Re: The direction enum naming. My personal use for the Direction enum was for a Depth First Search where I needed to keep going "forward". (Here is the untested code )

the same functionality could've been gained by 6 constants in the Hex struct. You can rotate them just fine with the existing functionality in Hex, but you don't need the enum for that.

I agree that the enum is not very useful in that case (You can also rotate the Hex coordinate), but I didn't find a better way to represent non zero normalized directions because of the Diagonal Directions, which are quite tricky and also have specific features like finding the adjacent directions and vice versa.
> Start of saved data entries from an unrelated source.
(** * The cvd instance registry and the start-command handler

    A shallow embedding of
    - [host/commands/cvd/selector/instance_database.cpp],
    - [host/commands/cvd/selector/instance_record.cpp]    (module [instance_db]),
    - [host/commands/cvd/server_command/start.cpp]        (modules [flag_parser]
      and [start]),
    and the properties of the design document checked against it.

    Conventions.  A C++ [Result<T>] is the type [Result T]; every [CF_EXPECT]
    site has its own constructor of [Error], and [error_kind] sorts the sites
    into the kinds of the design document.  A failed [CHECK], an assertion of
    a library or undefined behaviour is the third outcome, [Abort].  Code that
    mutates an object it was handed (the protobuf under the exclusive lock, the
    argument vector, the environment map) is written in the state monad [St]. *)

From Stdlib Require Import Ascii.
From stdpp Require Import base strings list gmap pretty sorting.

Open Scope string_scope.
Open Scope list_scope.

(** ** Results and errors *)

Inductive ErrorKind := Invalid | Conflict | IO | Precondition | Internal.

Inductive Error :=
  (* instance_database.cpp, AddInstanceGroup *)
  | IllFormedGroupName (group_name : string)
  | HomeDirUnavailable (home : string)
  | NotAToolDirectory (path : string)
  | InvalidInstanceName (instance_name : string)
  | GroupConflict (group_name home : string)
  | InstanceConflict (instance_name : string) (instance_id : N)
  (* LocalInstanceGroup::Create and LocalInstanceGroup::Deserialize *)
  | GroupValidationFailed
  | DeserializeFailed
  (* instance_database.cpp, LoadFromJson *)
  | JsonNoGroupsKey
  | JsonGroupsNotArray
  (* flag_parser *)
  | ExpectedArgumentAfter (arg : string)
  (* start.cpp *)
  | NoDaemonNotSupported
  | DaemonValueHasComma (value : string)
  | DaemonFalseNotSupported (key value : string)
  | InvalidDaemonOption (key value : string)
  | FlagNotSupported (flag_name : string)
  | CannotHandle
  | HomeStartsWithTilde
  | NoSystemWideUserHome
  | PathNotConvertible
  | NoAndroidHostOut
  | NoStartBin
  | NotAStartSubcmd
  | HelpCheckFailed
  | AnalyzeFailed
  | EmptyHome
  | ConstructCommandFailed
  | SignalPipeFailed
  | WaitBehaviorStart
  | SetupFailed
  | WaitFailed
  | NoInstances
  | HomeAlreadyTaken (home : string)
  | RemoveGroupFailed
  | FindGroupFailed
  | FetchStatusFailed
  | WriteFailed.

Definition error_kind (e : Error) : ErrorKind :=
  match e with
  | GroupConflict _ _ | InstanceConflict _ _ | HomeAlreadyTaken _ => Conflict
  | HomeDirUnavailable _ | SignalPipeFailed | WriteFailed => IO
  | NoAndroidHostOut | WaitBehaviorStart => Precondition
  | NoSystemWideUserHome | NoStartBin | ConstructCommandFailed | SetupFailed
  | WaitFailed | NoInstances | RemoveGroupFailed | FindGroupFailed
  | FetchStatusFailed | FlagNotSupported _ => Internal
  | IllFormedGroupName _ | NotAToolDirectory _ | InvalidInstanceName _
  | GroupValidationFailed | DeserializeFailed | JsonNoGroupsKey
  | JsonGroupsNotArray | ExpectedArgumentAfter _ | NoDaemonNotSupported
  | DaemonValueHasComma _ | DaemonFalseNotSupported _ _
  | InvalidDaemonOption _ _ | CannotHandle | HomeStartsWithTilde
  | PathNotConvertible | NotAStartSubcmd | HelpCheckFailed | AnalyzeFailed
  | EmptyHome => Invalid
  end.

Inductive Result (A : Type) :=
  | Ok (a : A)
  | Err (e : Error)
  | Abort.
Arguments Ok {A} a.
Arguments Err {A} e.
Arguments Abort {A}.

Definition ok {A} (r : Result A) : bool :=
  match r with Ok _ => true | _ => false end.

Definition is_conflict {A} (r : Result A) : bool :=
  match r with
  | Err e => match error_kind e with Conflict => true | _ => false end
  | _ => false
  end.

Definition is_invalid {A} (r : Result A) : bool :=
  match r with
  | Err e => match error_kind e with Invalid => true | _ => false end
  | _ => false
  end.

(** ** State passing

    [St S A] is a computation over a mutable [S] that may stop with an error.
    The state reached when it stops is kept: a C++ function that returns an
    error does not undo the writes it made before. *)

Definition St (S A : Type) : Type := S → Result A * S.

Definition ret {S A} (a : A) : St S A := λ s, (Ok a, s).

Definition bind {S A B} (m : St S A) (k : A → St S B) : St S B :=
  λ s, match m s with
       | (Ok a, s') => k a s'
       | (Err e, s') => (Err e, s')
       | (Abort, s') => (Abort, s')
       end.

Notation "x <- m ;; k" := (bind m (λ x, k))
  (at level 100, m at next level, right associativity).
Notation "m ;;; k" := (bind m (λ _, k))
  (at level 100, right associativity).

(** [CF_EXPECT(res)] on a [Result]: the value, or return the error. *)
Definition lift {S A} (r : Result A) : St S A := λ s, (r, s).

(** [CF_EXPECT(cond, msg)] on a condition. *)
Definition CF_EXPECT {S} (cond : bool) (e : Error) : St S unit :=
  λ s, (if cond then Ok tt else Err e, s).

Definition get {S} : St S S := λ s, (Ok s, s).
Definition modify {S} (f : S → S) : St S unit := λ s, (Ok tt, f s).

Fixpoint for_each {S A} (l : list A) (body : A → St S unit) : St S unit :=
  match l with
  | [] => ret tt
  | x :: l' => body x ;;; for_each l' body
  end.

(** The same loop on plain results: [push_back(CF_EXPECT(f(x)))]. *)
Fixpoint collect {A B} (f : A → Result B) (l : list A) : Result (list B) :=
  match l with
  | [] => Ok []
  | x :: l' =>
      match f x with
      | Ok b => match collect f l' with
                | Ok bs => Ok (b :: bs)
                | Err e => Err e
                | Abort => Abort
                end
      | Err e => Err e
      | Abort => Abort
      end
  end.

(** ** The persisted data ([cvd_persistent_data.proto]) *)

(** [cvd::Instance]: the proto fields [id] and [name]. *)
Record Instance := mkInstance {
  Instance_id : N;
  Instance_name : string;
}.

(** [cvd::InstanceGroup]. *)
Record InstanceGroup := mkInstanceGroup {
  name : string;
  home_directory : string;
  host_artifacts_path : string;
  product_out_path : string;
  instances : list Instance;
}.

(** [cvd::PersistentData]. *)
Record PersistentData := mkPersistentData {
  instance_groups : list InstanceGroup;
  acloud_translator_optout : bool;
}.

Global Instance Instance_eq_dec : EqDecision Instance.
Proof. solve_decision. Defined.
Global Instance InstanceGroup_eq_dec : EqDecision InstanceGroup.
Proof. solve_decision. Defined.
Global Instance PersistentData_eq_dec : EqDecision PersistentData.
Proof. solve_decision. Defined.

(** [selector::LocalInstance] as [FindInstances] uses it: the id and the
    per-instance name of a proto instance. *)
Record LocalInstance := mkLocalInstance {
  InstanceId : N;
  PerInstanceName : string;
}.

(** [selector::LocalInstanceGroup] wraps the proto it was created from. *)
Record LocalInstanceGroup := mkLocalInstanceGroup {
  Proto : InstanceGroup;
}.

Definition GroupName (g : LocalInstanceGroup) : string := name (Proto g).
Definition HomeDir (g : LocalInstanceGroup) : string := home_directory (Proto g).

(** Modelled from the spec: the accessors of [LocalInstanceGroup]
    ([instance_group_record.cpp] is not among the sources).  The query engine
    matches an [id] when "at least one Instance has that id" and an
    [instance-name] when "at least one Instance has that name"; [Instances]
    lists the instances of the group in their stored order. *)
Definition Instances (g : LocalInstanceGroup) : list LocalInstance :=
  map (λ i, mkLocalInstance (Instance_id i) (Instance_name i)) (instances (Proto g)).

Definition FindById (g : LocalInstanceGroup) (id : N) : list LocalInstance :=
  filter (λ i, InstanceId i = id) (Instances g).

Definition FindByInstanceName (g : LocalInstanceGroup) (n : string)
  : list LocalInstance :=
  filter (λ i, PerInstanceName i = n) (Instances g).

(** ** The file system, as far as [AddInstanceGroup] touches it *)

Record FileSystem := mkFileSystem {
  directories : gset string;   (* the directories that exist *)
  read_only : gset string;     (* paths at which mkdir fails *)
}.

(** Modelled from the spec: [EnsureDirectoryExists] ([common/libs/utils/files]
    is not among the sources): it "ensures home-dir exists or is created",
    and fails when the directory "neither exists nor can be created".  The
    parents it may create on the way are not tracked. *)
Definition EnsureDirectoryExists (dir : string) (fs : FileSystem)
  : bool * FileSystem :=
  if decide (dir ∈ directories fs) then (true, fs)
  else if decide (dir ∈ read_only fs) then (false, fs)
  else (true, mkFileSystem ({[dir]} ∪ directories fs) (read_only fs)).

(** ** JSON values ([Json::Value]) *)

#[local] Set Warnings "-register-all".
Inductive Json :=
  | JNull
  | JBool (b : bool)
  | JNumber (n : Z)
  | JString (s : string)
  | JArray (elements : list Json)
  | JObject (members : list (string * Json)).

Fixpoint member (key : string) (members : list (string * Json)) : option Json :=
  match members with
  | [] => None
  | (k, v) :: rest => if decide (k = key) then Some v else member key rest
  end.

(** [Json::Value::isMember]: defined on objects and on null, an assertion
    failure on every other type. *)
Definition isMember (v : Json) (key : string) : Result bool :=
  match v with
  | JObject members => Ok (bool_decide (is_Some (member key members)))
  | JNull => Ok false
  | _ => Abort
  end.

(** The subscript operator on a const value: the member, null when absent. *)
Definition json_index (v : Json) (key : string) : Json :=
  match v with
  | JObject members => default JNull (member key members)
  | _ => JNull
  end.

Definition isArray (v : Json) : bool :=
  match v with JArray _ => true | _ => false end.

Definition json_elements (v : Json) : list Json :=
  match v with JArray l => l | _ => [] end.

Definition kJsonGroups : string := "Groups".

(** The instance ids of a group, in the order of its instances. *)
Definition ids_of (g : InstanceGroup) : list N :=
  map Instance_id (instances g).

(** ** What the registry takes from the rest of the repository

    These functions are declared in headers included by
    [instance_database.cpp]; their bodies are not among the sources, so the
    registry is verified for every implementation of them. *)
Class RegistryDeps := {
  (* instance_database_utils.h *)
  IsValidGroupName : string → bool;
  IsValidInstanceName : string → bool;
  PotentiallyHostArtifactsPath : FileSystem → string → bool;
  (* the checks LocalInstanceGroup::Create makes on a proto *)
  ValidGroup : InstanceGroup → bool;
  (* LocalInstanceGroup::Deserialize *)
  Deserialize : Json → Result LocalInstanceGroup;
}.


(** ** instance_database.cpp *)

(** [InstanceDatabase::FindParam]: every field is a [std::optional]. *)
Record FindParam := mkFindParam {
  find_home : option string;
  find_id : option N;
  find_group_name : option string;
  find_instance_name : option string;
}.

Definition no_param : FindParam := mkFindParam None None None None.

(** [opt && opt != x] on a [std::optional]. *)
Definition set_and_differs {A} `{EqDecision A} (opt : option A) (x : A) : bool :=
  match opt with
  | Some v => bool_decide (v ≠ x)
  | None => false
  end.

Definition empty {A} (l : list A) : bool :=
  match l with [] => true | _ => false end.

Definition push_back {A} (x : A) (r : Result (list A)) : Result (list A) :=
  match r with
  | Ok l => Ok (x :: l)
  | Err e => Err e
  | Abort => Abort
  end.

(** The backing file and the two lock scopes.

    Modelled from the spec: [viewer_.WithSharedLock] and
    [viewer_.WithExclusiveLock] (the data viewer is not among the sources).
    The shared scope "presents a read-only view of the deserialized Registry";
    the exclusive scope "presents a mutable view to fn, and, iff fn returns
    success, re-serializes and atomically replaces the backing file.  On fn
    failure, the file is not modified."  The backing file is identified with
    the [PersistentData] it deserializes to. *)
Definition WithSharedLock {A} (fn : PersistentData → Result A)
  : St PersistentData A :=
  λ file, (fn file, file).

Definition WithExclusiveLock {A} (fn : St PersistentData A)
  : St PersistentData A :=
  λ file, match fn file with
          | (Ok a, data) => (Ok a, data)
          | (Err e, _) => (Err e, file)
          | (Abort, _) => (Abort, file)
          end.

Definition clear_instance_groups (data : PersistentData) : PersistentData :=
  mkPersistentData [] (acloud_translator_optout data).

(** [*data.add_instance_groups() = group]. *)
Definition add_instance_groups (group : InstanceGroup) (data : PersistentData)
  : PersistentData :=
  mkPersistentData (instance_groups data ++ [group]) (acloud_translator_optout data).

Definition set_acloud_translator_optout (optout : bool) (data : PersistentData)
  : PersistentData :=
  mkPersistentData (instance_groups data) optout.

(** What [AddInstanceGroup] runs on: the file system and the backing file. *)
Record World := mkWorld {
  fs : FileSystem;
  backing_file : PersistentData;
}.

Definition on_file {A} (m : St PersistentData A) : St World A :=
  λ w, let '(r, file) := m (backing_file w) in (r, mkWorld (fs w) file).

Definition ensure_directory (dir : string) : St World bool :=
  λ w, let '(b, fs') := EnsureDirectoryExists dir (fs w) in
       (Ok b, mkWorld fs' (backing_file w)).

Section Registry.
Context `{RegistryDeps}.

Definition Create (group_proto : InstanceGroup) : Result LocalInstanceGroup :=
  if ValidGroup group_proto then Ok (mkLocalInstanceGroup group_proto)
  else Err GroupValidationFailed.
(** * The hyperdrive web-API gateway (app/bg/web-apis/bg/hyperdrive.js)

    A shallow embedding of the gateway that mediates filesystem-style calls
    from web content to hyperdrives, and the properties of its permission,
    quota, path, audit and query logic.

    Conventions of the embedding.
    - A JavaScript string is a Rocq [string] holding its UTF-8 bytes; all the
      literals the gateway compares against are ASCII.
    - JavaScript numbers that count bytes or milliseconds are integers [Z].
    - An [async] function is a computation in the monad [M]: it threads the
      [World] (permission store, audit log, trace of collaborator calls) and
      either resolves with a value or rejects with an [Error].
    - Modules imported by the file but defined elsewhere (lib/const, lib/urls,
      hyper/drives, hyper/dns, dbs/archives, pauls-dat-api2, ...) are the
      fields of an environment record [Env].
    - [timer] runs its body; the wall-clock deadline itself is outside the
      embedding, which therefore describes the runs in which the deadline
      does not elapse. *)

From Stdlib Require Import ZArith Ascii String List Lia Bool Sorted Permutation.
From stdpp Require Import base strings gmap list pretty.

Set Warnings "-register-all".
Local Open Scope Z_scope.

(** ** Errors and results *)

Inductive Error :=
| PermissionsError
| UserDeniedError
| QuotaExceededError
| ArchiveNotWritableError
| InvalidURLError
| ProtectedFileNotWritableError
| InvalidPathError
| URIError                     (* thrown by decodeURIComponent *)
| TypeError                    (* thrown by the URL constructor *)
| GenericError (msg : string)  (* new Error(msg) *)
| CollaboratorError (msg : string). (* any rejection coming from a collaborator *)

Inductive Result (A : Type) :=
| Ok (a : A)
| Err (e : Error).
Arguments Ok {A} a.
Arguments Err {A} e.

Definition isOk {A} (r : Result A) : bool :=
  match r with Ok _ => true | Err _ => false end.

(** [e.name === 'Error']: a plain [Error], not one of the named classes. *)
Definition isPlainError (e : Error) : bool :=
  match e with GenericError _ => true | _ => false end.

(** ** JavaScript string primitives used by the gateway *)

Module JsString.

(** [s.startsWith(p)] *)
Definition startsWith (s p : string) : bool := String.prefix p s.

(** [s.includes(p)] *)
Fixpoint includes (s p : string) : bool :=
  String.prefix p s ||
  match s with
  | EmptyString => false
  | String _ s' => includes s' p
  end.
Lemma full_frame_view :
  exists frame16 row,
    view_uint16 raw = Ok frame16
    /\ Z.of_nat (length frame16) = frame_height (geom self)
    /\ Forall (fun r16 => Z.of_nat (length r16) = stream_width (geom self)) frame16
    /\ np_index frame16 (header_row_with_meta (geom self)) = Ok row
    /\ Z.of_nat (length row) = stream_width (geom self)
    /\ Forall (fun s => 0 <= s < 65536) row.
Proof.
  destruct (valid_factor_geometry ds ds_pos ds_width ds_height) as (g & Hg & Hok).
  rewrite defaults in Hg. injection Hg as Hg _. rewrite <- Hg in Hok. clear g Hg.
  apply geometry_ok_spec in Hok as (Hh & Hf & Hm & Hc0 & Hc3 & Hfl & _).
  destruct (isx_set_defaults_shape ds _ p defaults) as (Hw & Hfw & Hfh & Hfo).
  assert (Hcols : Forall (fun r => length r
                          = (2 * Z.to_nat (stream_width (geom self)))%nat) raw).
  { eapply Forall_impl; [exact raw_cols|]. cbv beta. intros r Hr. lia. }
  destruct (view_uint16_rows _ raw Hcols) as (frame16 & Hv & Hlen & Hall).
  assert (Hall' : Forall (fun r16 => Z.of_nat (length r16) = stream_width (geom self))
                    frame16).
  { eapply Forall_impl; [exact Hall|]. cbv beta. intros r Hr. lia. }
  destruct (np_index_in_range frame16 (header_row_with_meta (geom self)) ltac:(lia))
    as (row & Hrow & Hlook).
  exists frame16, row.
  split; [exact Hv|]. split; [lia|]. split; [exact Hall'|]. split; [exact Hrow|].
  split.
  - exact (Forall_lookup_1 _ _ _ _ Hall' Hlook).
  - eapply view_uint16_row_bounded; [exact Hv|].
    eapply list_elem_of_lookup_2. exact Hlook.
Qed.


(** The pixel region of a full-size frame: whenever such a frame is
    delivered, and it always is with the gate off, the frame handed to
    the caller has [800 / ds] rows of [1280 / ds] samples each. *)
Theorem full_frame_pixel_region :
  (sync_with_recording self = false -> fst (get_frame self true raw) <> None)
  /\ (forall st frame,
        fst (get_frame self true raw) = Some (st, frame) ->
        Z.of_nat (length frame) = 800 / ds
        /\ Forall (fun r16 => Z.of_nat (length r16) = 1280 / ds) frame).
Proof.
  destruct (valid_factor_geometry ds ds_pos ds_width ds_height) as (g & Hg & Hok).
  rewrite defaults in Hg. injection Hg as Hg _. rewrite <- Hg in Hok. clear g Hg.
  apply geometry_ok_spec in Hok as (Hh & Hf & _).
  destruct (isx_set_defaults_shape ds _ p defaults) as (Hw & Hfw & Hfh & Hfo).
  destruct full_frame_view as (frame16 & row & Hv & Hrows & Hcols & Hrow & _).
  rewrite (get_frame_read self raw frame16 row Hv Hrow). unfold deliver.
  assert (H800 : 0 <= 800 / ds) by (apply Z.div_pos; lia).
  destruct (np_slice_inner frame16 (isx_header_offset (geom self))
              (isx_footer_offset (geom self)) ltac:(lia) ltac:(lia)) as [Hs Hl].
  split.
  - intros ->. cbn [andb]. discriminate.
  - intros st frame.
    destruct (sync_with_recording self && negb (fst (update_frame_stats self row)));
      cbn [fst]; [discriminate|].
    intros [= _ <-]. split; [lia|].
    rewrite Hs, <- Hw. apply Forall_take, Forall_drop. exact Hcols.
Qed.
There are two solutions I think:

  • Either remove the enums and have an other way to represent unit directions and diagonal directions (maybe a wrapper, through some Hex::normalize_to_dir and Hex::nornalize_to_diag methods)
  • Rename the enums to remove the subjective directional language

Maybe something like

XNegY, // (1, -1)
NegY, // (0, -1)
NegX, // (-1, 0)
NegXY // (-1, 1)
Y // (0, 1)
X // (1, 0)

But I'm not sure if it's really more clear this way anyway

Which brings me to the X, Y etc constants in Hex, which are perplexing to use tbh, and their utility isn't clear to me, (especially that Z is defined as Neg_Y). My idea of a better naming scheme for directions, independently of cardinal directions, is to mark which coordinate is stationary and which is increasing (out of X, Y, Z).

So the direction currently marked with:

* `X`, (1, 0) would be `YX` to indicate `Y` doesn't change but `X` increases

* `Neg_X` (-1, 0) would be `YZ`

* `Y` (0, 1) would be `XY`

* `Neg_Y` (0, -1) would be `XZ`

Which leaves

* (1, -1) as `ZX`

* (-1, 1) as `ZY`.

just an idea.

The const values are indeed not very clear, should Hex::X represent the x axis or a unity vector increasing X, same for Y and Z. Which bring the Z issue, which can be represented by different vectors to increase or decrease in the Z axis.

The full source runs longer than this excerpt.